• Exercise objective
Please take the records that follow and repeat exactly the lines starting with the line with "EmptyString [] (rs ++ [[]]))." and going on through the line with "cbv iota. change".

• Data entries
Lemma feed_escape s : forall b fs rs rest,
  feed (escape s ++ String DQ rest) (Reader IN_QUOTED_FIELD b fs rs)
  = feed (String DQ rest) (Reader IN_QUOTED_FIELD (b ++ s) fs rs).
Proof.
  induction s as [|c s IH]; intros b fs rs rest.
  - now rewrite append_empty.
  - cbn [escape]. destruct (Ascii.eqb c DQ) eqn:E.
    + apply Ascii.eqb_eq in E. subst c.
      change (String DQ (String DQ (escape s)) ++ String DQ rest)%string
        with (String DQ (String DQ (escape s ++ String DQ rest))).
      cbn [feed]. unfold process_char at 1. cbn [st].
      rewrite Ascii.eqb_refl. unfold goto. cbn [st buf fields rows].
      rewrite line_ends_plain by (reflexivity || discriminate).
      unfold process_char at 1. cbn [st]. rewrite Ascii.eqb_refl.
      unfold goto, add_char. cbn [st buf fields rows].
      rewrite line_ends_plain by (reflexivity || (destruct (escape s); discriminate)).
      rewrite IH. now rewrite append_assoc.
    + change (String c (escape s) ++ String DQ rest)%string
        with (String c (escape s ++ String DQ rest)).
      rewrite feed_in_quotes by exact E. rewrite IH. now rewrite append_assoc.
Qed.

Lemma feed_plain s : forall b fs rs rest,
  needs_quotes s = false -> rest <> EmptyString ->
  feed (s ++ rest) (Reader IN_FIELD b fs rs)
  = feed rest (Reader IN_FIELD (b ++ s) fs rs).
Proof.
  induction s as [|c s IH]; intros b fs rs rest Hq Hrest.
  - now rewrite append_empty.
  - cbn [needs_quotes] in Hq. apply orb_false_iff in Hq as [Hc Hq].
    apply special_false in Hc as (Hcomma & Hdq & Hnl).
    change (String c s ++ rest)%string with (String c (s ++ rest)).
    cbn [feed]. unfold process_char. cbn [st]. rewrite Hnl, Hcomma.
    rewrite line_ends_plain; [|exact Hnl | destruct s; [exact Hrest | discriminate]].
    unfold add_char. cbn [st buf fields rows].
    rewrite IH by assumption. now rewrite append_assoc.
Qed.

Lemma feed_quoted s st0 fs rs rest :
  st0 = START_RECORD \/ st0 = START_FIELD ->
  rest <> EmptyString ->
  feed (quoted s ++ rest) (Reader st0 EmptyString fs rs)
  = feed rest (Reader QUOTE_IN_QUOTED_FIELD s fs rs).
Proof.
  intros Hst Hrest. unfold quoted.
  change (String DQ (escape s ++ String DQ EmptyString) ++ rest)%string
    with (String DQ ((escape s ++ String DQ EmptyString) ++ rest)).
  rewrite append_assoc.
  change (String DQ EmptyString ++ rest)%string with (String DQ rest).
  cbn [feed].
  assert (E : process_char DQ (Reader st0 EmptyString fs rs)
              = Some (Reader IN_QUOTED_FIELD EmptyString fs rs)).
  { destruct Hst as [-> | ->]; reflexivity. }
  rewrite E.
  rewrite line_ends_plain by (reflexivity || (destruct (escape s); discriminate)).
  rewrite feed_escape. cbn [feed append].
  unfold process_char. cbn [st]. rewrite Ascii.eqb_refl.
  unfold goto. cbn [st buf fields rows].
  now rewrite line_ends_plain by (reflexivity || exact Hrest).
Qed.

Lemma feed_field s st0 fs rs rest :
  st0 = START_RECORD \/ st0 = START_FIELD ->
  rest <> EmptyString ->
  feed (field s ++ rest) (Reader st0 EmptyString fs rs)
  = feed rest (Reader (after_field s st0) s fs rs).
Proof.
  intros Hst Hrest. unfold field, after_field.
  destruct (needs_quotes s) eqn:Hq; [now apply feed_quoted|].
  destruct s as [|c s]; [reflexivity|].
  cbn [needs_quotes] in Hq. apply orb_false_iff in Hq as [Hc Hq].
  apply special_false in Hc as (Hcomma & Hdq & Hnl).
  change (String c s ++ rest)%string with (String c (s ++ rest)).
  cbn [feed].
  assert (E : process_char c (Reader st0 EmptyString fs rs)
              = Some (Reader IN_FIELD (String c EmptyString) fs rs)).
  { destruct Hst as [-> | ->]; unfold process_char, start_field; cbn [st];
      now rewrite Hnl, ?Hdq, ?Hcomma. }
  rewrite E.
  rewrite line_ends_plain; [|exact Hnl | destruct s; [exact Hrest | discriminate]].
  now rewrite feed_plain.
Qed.

Lemma feed_comma st0 b fs rs rest :
  st0 = START_RECORD /\ b = EmptyString \/ field_read st0 ->
  rest <> EmptyString ->
  feed (String "," rest) (Reader st0 b fs rs)
  = feed rest (Reader START_FIELD EmptyString (fs ++ [b]) rs).
Proof.
  intros Hst Hrest. cbn [feed].
  assert (E : process_char "," (Reader st0 b fs rs)
              = Some (Reader START_FIELD EmptyString (fs ++ [b]) rs)).
  { destruct Hst as [[-> ->] | [-> | [-> | ->]]]; reflexivity. }
  rewrite E. now rewrite line_ends_plain by (reflexivity || exact Hrest).
Qed.

Lemma line_ends_LF rest : line_ends LF rest = true.
Proof. now destruct rest. Qed.

Lemma feed_crlf st0 b fs rs rest :
  field_read st0 ->
  feed (crlf ++ rest) (Reader st0 b fs rs)
  = feed rest (Reader START_RECORD EmptyString [] (rs ++ [fs ++ [b]])).
Proof.
  intros Hst. unfold crlf.
  change (String CR (String LF EmptyString) ++ rest)%string
    with (String CR (String LF rest)).
  cbn [feed].
  assert (E : process_char CR (Reader st0 b fs rs)
              = Some (Reader EAT_CRNL EmptyString (fs ++ [b]) rs)).
  { destruct Hst as [-> | [-> | ->]]; reflexivity. }
  rewrite E. change (line_ends CR (String LF rest)) with false. cbv iota.
  change (process_char LF (Reader EAT_CRNL EmptyString (fs ++ [b]) rs))
    with (Some (Reader EAT_CRNL EmptyString (fs ++ [b]) rs)).
  cbv iota. now rewrite line_ends_LF.
Qed.

Lemma feed_crlf_empty rs rest :
  feed (crlf ++ rest) (Reader START_RECORD EmptyString [] rs)
  = feed rest (Reader START_RECORD EmptyString [] (rs ++ [[]])).
Proof.
  unfold crlf.
  change (String CR (String LF EmptyString) ++ rest)%string
    with (String CR (String LF rest)).
  cbn [feed].
  change (process_char CR (Reader START_RECORD EmptyString [] rs))
    with (Some (Reader EAT_CRNL EmptyString [] rs)).
  cbv iota. change (line_ends CR (String LF rest)) with false. cbv iota.
  change (process_char LF (Reader EAT_CRNL EmptyString [] rs))
    with (Some (Reader EAT_CRNL EmptyString [] rs)).
  cbv iota. now rewrite line_ends_LF.
Qed.

End Reader.

Section Records.

Import Csv.

Lemma append_not_empty (a b : string) :
  b <> EmptyString -> (a ++ b)%string <> EmptyString.
Proof. destruct a; [trivial | discriminate]. Qed.

Lemma crlf_not_empty rest : (crlf ++ rest)%string <> EmptyString.
Proof. discriminate. Qed.

Lemma after_field_read s st0 :
  st0 = START_FIELD \/ s <> EmptyString -> field_read (after_field s st0).
Proof.
  unfold after_field, field_read. intros H.
  destruct (needs_quotes s); [auto|].
  destruct s; [|auto]. destruct H as [-> | H]; [auto | contradiction].
Qed.

(** The fields of a record, comma between them, then CR LF. *)
Lemma feed_fields (todo : list string) : forall st0 fs rs rest,
  todo <> [] ->
  st0 = START_FIELD \/ (st0 = START_RECORD /\ todo <> [EmptyString]) ->
  feed (join "," (map field todo) ++ crlf ++ rest) (Reader st0 EmptyString fs rs)
  = feed rest (Reader START_RECORD EmptyString [] (rs ++ [fs ++ todo])).
Proof.
  induction todo as [|s todo IH]; intros st0 fs rs rest Hne Hst; [contradiction|].
  destruct todo as [|s2 todo].
  - cbn [map join].
    rewrite feed_field; [|destruct Hst as [-> | [-> _]]; auto | apply crlf_not_empty].
    apply feed_crlf. apply after_field_read.
    destruct Hst as [-> | [-> H]]; [now left | right]. congruence.
  - change (join "," (map field (s :: s2 :: todo)))
      with (field s ++ String "," (join "," (map field (s2 :: todo))))%string.
    rewrite append_assoc.
    change ((String "," (join "," (map field (s2 :: todo)))) ++ crlf ++ rest)%string
      with (String "," (join "," (map field (s2 :: todo)) ++ crlf ++ rest)).
    rewrite feed_field; [|destruct Hst as [-> | [-> _]]; auto | discriminate].
    rewrite feed_comma.
    + rewrite IH; [|discriminate | now left].
      now rewrite <- app_assoc.
    + unfold after_field, field_read. destruct (needs_quotes s); [auto|].
      destruct s; [|auto]. destruct Hst as [-> | [-> _]]; auto.
    + apply append_not_empty, crlf_not_empty.
Qed.

Lemma feed_writerow row rs rest :
  feed (writerow row ++ rest) (Reader START_RECORD EmptyString [] rs)
  = feed rest (Reader START_RECORD EmptyString [] (rs ++ [map cell_str row])).
Proof.
  unfold writerow.
  destruct (map cell_str row) as [|s todo] eqn:E.
  - cbn [join map append]. apply feed_crlf_empty.
  - assert (G : forall text,
               (text = join "," (map field (s :: todo)) ++ crlf)%string ->
               s :: todo <> [EmptyString] ->
               feed (text ++ rest) (Reader START_RECORD EmptyString [] rs)
               = feed rest (Reader START_RECORD EmptyString [] (rs ++ [s :: todo]))).
    { intros text -> H. rewrite append_assoc.
      rewrite feed_fields; [reflexivity | discriminate | right; split; [reflexivity | exact H]]. }
    destruct s as [|c s]; [destruct todo as [|s2 todo]|].
    + rewrite append_assoc.
      rewrite feed_quoted; [|now left | apply crlf_not_empty].
      apply feed_crlf. unfold field_read. auto.
    + apply G; [reflexivity | discriminate].
    + apply G; [reflexivity | discriminate].
Qed.

Lemma writerows_cons file row rows :
  writerows file (row :: rows) = writerows (file ++ writerow row) rows.
Proof. reflexivity. Qed.

Lemma writerows_from file rows :
  writerows file rows = (file ++ writerows EmptyString rows)%string.
Proof.
  revert file. induction rows as [|row rows IH]; intros file.
  - simpl. now rewrite append_empty.
  - rewrite !writerows_cons, IH, (IH (EmptyString ++ writerow row)%string).
    simpl. now rewrite append_assoc.
Qed.

Lemma feed_writerows rows : forall rs,
  feed (writerows EmptyString rows) (Reader START_RECORD EmptyString [] rs)
  = Some (Reader START_RECORD EmptyString [] (rs ++ map (map cell_str) rows)).
Proof.
  induction rows as [|row rows IH]; intros rs.
  - simpl. now rewrite app_nil_r.
  - rewrite writerows_cons, writerows_from. simpl append.
    rewrite feed_writerow, IH. simpl. now rewrite <- app_assoc.
Qed.

(** Reading back what [writerow] wrote gives the rows, cell by cell. *)
Lemma read_writerows rows :
  read (writerows EmptyString rows) = Some (map (map cell_str) rows).
Proof. unfold read. now rewrite feed_writerows. Qed.

End Records.

(** *** [int] reads what [str] wrote *)

Lemma numeral_chars d : no_blank_or_underscore (NilEmpty.string_of_uint d) = true.
Proof. induction d; simpl; try reflexivity; exact IHd. Qed.

Lemma not_blank c : is_space c = false -> is_blank c = false.
Proof.
  unfold is_space, is_blank.
  destruct (in_range 9 13 c); [discriminate|].
  now destruct (in_range 28 31 c).
Qed.
(** * Report aggregation and export routes (src/routes/reports.js)

    A shallow embedding of the route handlers of the car-finance back end:
    the SQL text of the raw queries, the ORM calls and the JavaScript
    post-processing are written as functions over an in-memory store of
    customers and payments.

    Conventions of the model
    - money amounts and counts are integers ([Z]); a value that can be
      SQL NULL / JavaScript [null] is an [option].  A sum is written as the
      exact sum, which is the sum the code computes while no running sum
      leaves the integers a double holds exactly; where a statement compares
      two sums that the code adds up separately, the sums are taken as
      JavaScript rounds them ([Double]);
    - the raw queries read the tables [customers] and [payments] through
      [req.db], the ORM calls read [Customers] and [Payments]: one [store]
      stands for either pair of tables;
    - dates are calendar days compared field by field, which is the order of
      the ISO text the store holds; [date('now')] and [new Date()] are the
      parameter [now] of the handlers;
    - a handler is modelled on its success path, the [catch] branch that
      answers 500 is modelled where a property depends on it (the filtered
      report). *)

From Stdlib Require Import ZArith List String Ascii Bool Lia Permutation Sorted.
From Stdlib Require Import DecimalString.
From Stdlib Require Import PrimFloat.
Import ListNotations.
Local Open Scope Z_scope.

(* ================================================================== *)
(** * JavaScript values *)
(* ================================================================== *)

Module Js.

(** [x || 0] on a number that may be [null] (or [NaN]). *)
Definition or_zero (v : option Z) : Z :=
  match v with
  | Some n => n
  | None => 0
  end.

(** [if (s)] on a query-string parameter: [undefined] and [''] are falsy. *)
Definition truthy (s : option string) : bool :=
  match s with
  | Some s => negb (s =? "")%string
  | None => false
  end.

(** [String(n)] for an integer. *)
Definition string_of_Z (n : Z) : string :=
  NilEmpty.string_of_int (Z.to_int n).

(** [`${v}`] for a string that may be [null]. *)
Definition string_of_nullable (v : option string) : string :=
  match v with
  | Some s => s
  | None => "null"%string
  end.

End Js.

(* ================================================================== *)
(** * Calendar dates *)
(* ================================================================== *)

Record date := mkDate { year : Z; month : Z; day : Z }.

Definition date_compare (a b : date) : comparison :=
  match year a ?= year b with
  | Eq => match month a ?= month b with
          | Eq => day a ?= day b
          | c => c
          end
  | c => c
  end.

Definition date_ltb (a b : date) : bool :=
  match date_compare a b with Lt => true | _ => false end.

Definition date_leb (a b : date) : bool :=
  match date_compare a b with Gt => false | _ => true end.

(** The ['%Y-%m'] bucket of a date. *)
Definition year_month := (Z * Z)%type.

Definition ym_leb (a b : year_month) : bool :=
  (fst a <? fst b) || ((fst a =? fst b) && (snd a <=? snd b)).

Definition ym_eqb (a b : year_month) : bool :=
  (fst a =? fst b) && (snd a =? snd b).

(* ================================================================== *)
(** * SQL building blocks *)
(* ================================================================== *)

Module Sql.

(** A comparison with a NULL operand is NULL, which a WHERE clause or a
    CASE WHEN treats as "not true". *)
Definition date_lt (d : option date) (now : date) : bool :=
  match d with
  | Some d => date_ltb d now
  | None => false
  end.

Definition date_le (d : option date) (now : date) : bool :=
  match d with
  | Some d => date_leb d now
  | None => false
  end.

(** [strftime('%Y-%m', d)]. *)
Definition strftime_Ym (d : option date) : option year_month :=
  match d with
  | Some d => Some (year d, month d)
  | None => None
  end.

(** NULL sorts before every value. *)
Definition null_first_leb {A : Type} (leb : A -> A -> bool)
    (a b : option A) : bool :=
  match a, b with
  | None, _ => true
  | Some _, None => false
  | Some x, Some y => leb x y
  end.

Definition option_eqb {A : Type} (eqb : A -> A -> bool)
    (a b : option A) : bool :=
  match a, b with
  | None, None => true
  | Some x, Some y => eqb x y
  | _, _ => false
  end.

(** [SUM(e)]: NULL inputs are skipped, and the sum of no value is NULL.
    The value is the exact sum of the integers; a sum of REAL values is
    rounded as it is added up, so that only a statement about one sum, not
    one that regroups or reorders the values, carries over to them. *)
Definition sum (vs : list (option Z)) : option Z :=
  fold_left (fun acc v =>
               match v with
               | Some x => Some (Js.or_zero acc + x)
               | None => acc
               end) vs None.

• Exercise response
  = feed rest (Reader START_RECORD EmptyString [] (rs ++ [[]])).
Proof.
  unfold crlf.
  change (String CR (String LF EmptyString) ++ rest)%string
    with (String CR (String LF rest)).
  cbn [feed].
  change (process_char CR (Reader START_RECORD EmptyString [] rs))
    with (Some (Reader EAT_CRNL EmptyString [] rs)).
  cbv iota. change (line_ends CR (String LF rest)) with false. cbv iota.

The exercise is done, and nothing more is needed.